Nabi Idris AS dibukakan oleh Allah SWT padanya ilmu perbintangan. Dengan ilmu membaca bintang itu Beliau menentukan arah, membaca waktu yang tepat untuk bercocok tanam, dan memperkirakan cuaca.
Seiring waktu, pemahaman ketauhidan manusia terkikis. Mereka malah menganggap bintang-bintang sebagai sebuah entitas yang memiliki kuasa terhadap manusia. Sehingga beratus tahun kemudian pada zaman Nabi Ibrahim AS kita tengok orang-orang menyembah bintang-bintang dan benda langit, mereka membuat berhala dan menjadikan nama-nama bintang sebagai nama-nama berhala itu. Dewa matahari, dewa rembulan.
Selepas itu, kehidupan manusia terbelah menjadi dua:
Pertama yaitu orang-orang yang menganggap Tuhan adalah sesuatu yang mengambil wujud dalam bentuk fisik dan entitas tersendiri seperti dewa-dewa, atau berhala-berhala yang mereka namakan dengan nama-nama yang diambil dari nama-nama bintang, atau nama-nama lain-lain makhluk. Kita kenal mereka dengan sebutan polytheist.
Kedua adalah orang-orang yang meyakini bahwa pastilah ada sebuah realitas tunggal yang menzahirkan segalanya ini. Sesuatu yang tak serupa apapun saja, sesuatu yang tak bisa dijangkau, dan DIA tidaklah mungkin begitu kecil dan terbatas seperti mana makhluknya. Kita kenal mereka dengan sebutan orang-orang yang lurus atau hanif.
Bapak orang-orang hanif ini adalah Ibrahim AS, yang kembali memperbaiki pahaman keliru tentang Tuhan.

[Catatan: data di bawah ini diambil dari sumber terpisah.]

(* ===== verification/Json.v ===== *)
(** * encoding/json: the bytes of a JSON response

    [c.JSON] writes [json.Marshal(obj)] to the response.  This file models
    the encoder for the values the program writes (objects, strings,
    integers, [null]):

    - [json.appendString], the loop that quotes a string: bytes of
      [htmlSafeSet] are copied, the others are escaped, invalid UTF-8
      becomes the escape of U+FFFD, U+2028 and U+2029 are escaped.  The
      loop walks the string with two indices; it is modelled with fuel,
      and proved equal to [json.quote], which cuts the string into chunks
      by structural recursion;
    - [json.Marshal] on the trees of [gin.json], an object written with
      its fields in the order of the tree;
    - [json.unquote], the decoder of a quoted string, as the reference
      the encoder is checked against: decoding what was encoded gives the
      string with every byte that is not UTF-8 replaced by U+FFFD
      ([json.coerce]), which is the string itself exactly when it is valid
      UTF-8 ([json_round_trip_iff]).

    The short escapes [\b] and [\f] are those of Go 1.22 and later
    (earlier versions write [\u0008] and [\u000c]; both forms decode to
    the same byte).  A number is an integer, written in decimal: this is
    what [strconv] gives an [int], and a [float64] of integral value below
    [1e21]. *)

From stdpp Require Import pretty.
From S2P Require Import Prelude Hex Utf8 Gin.

(** ** Chunks

    A string cut into chunks from left to right: [step] looks at what is
    left and gives the output for the first chunk and its length.  The
    bytes of a chunk after the first are skipped. *)
Section Chunks.
Context {A : Type}.

Fixpoint chunks (step : list A -> list A * nat) (skip : nat) (s : list A)
  : list A :=
  match s with
  | [] => []
  | _ :: rest =>
      match skip with
      | S k => chunks step k rest
      | O => let '(out, n) := step s in out ++ chunks step (pred n) rest
      end
  end.

(** The same with a step that can fail. *)
Fixpoint chunks_opt (step : list A -> option (list A * nat)) (skip : nat)
    (s : list A) : option (list A) :=
  match s with
  | [] => Some []
  | _ :: rest =>
      match skip with
      | S k => chunks_opt step k rest
      | O =>
          match step s with
          | None => None
          | Some (out, n) => (out ++.) <$> chunks_opt step (pred n) rest
          end
      end
  end.

Lemma chunks_skip step k s :
  (k <= length s)%nat -> chunks step k s = chunks step 0 (drop k s).
Proof.
  revert k. induction s as [|a s IH]; intros [|k] Hk; simpl in *;
    try done; try lia.
  apply IH. lia.
Qed.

Dan Ibrahim menolak kesimpulan bahwa bintang dan atau benda langit lainnya -yang awalnya adalah dari ilmu yang disingkapkan pada IdrisAS- sebagai Tuhan.
Ibrahim pula menolak berhala-berhala yang mewakili kekuatan bintang-bintang itu, sebagai Tuhan.
Pada masa Rasulullah, pun kita kenal masih tersisa orang-orang dengan pemahaman keagamaan yang hanif.
Sisa-sisa kepahaman itu masih ada. Mereka mengenal sebuah realitas tunggal yang tak serupa dan seumpama itu dengan sebutan Allah. Sang pencipta langit dan bumi.
Akan tetapi, sebagaimana yang kita tahu, Allah adalah nama bagi Dzat. Orang-orang mengenal nama itu tetapi tidak mengenal akan sifat-sifatnya.
Kebiasaan orang-orang Makkah kala itu dalam menuliskan nama Allah pada surat-surat atau bila melafazkan doa adalah dengan lafadz “Bismika Allahumma”, dengan namamu ya Allah.
Lafadz Bismillahirrahmanirrahim dikenalkan kembali oleh Rasulullah kepada mereka.
Kepada orang-orang yang begitu rusak dan ada dalam kegelapan itu Allah mengajarkan manifestasi namanya Rahman dan Rahim yang dikedepankan. Sebab mereka keliru mensifati Tuhan, sebagai sebuah entitas yang jauh dan penyiksa.
Dan saya kira, begitu juga wahyu pertama yang diajarkan yaitu IQRA, bukanlah menyuruh membaca perkamen gulungan, melainkan membaca kehidupan ini sebagai manifestasi namaNya.
sebagai cara Dia memperkenalkan diri lewat penzahiran sifatNya, yang dia rangkum dalam Asmaul Husna (Ismi Robbi).
Segala kejadian hidup adalah manifestasi sifatNya. Orang-orang akan mengenal Dia yang satu dan tak serupa apapun, lewat pembacaan akan sifat-sifatnya yang tergelar di alam.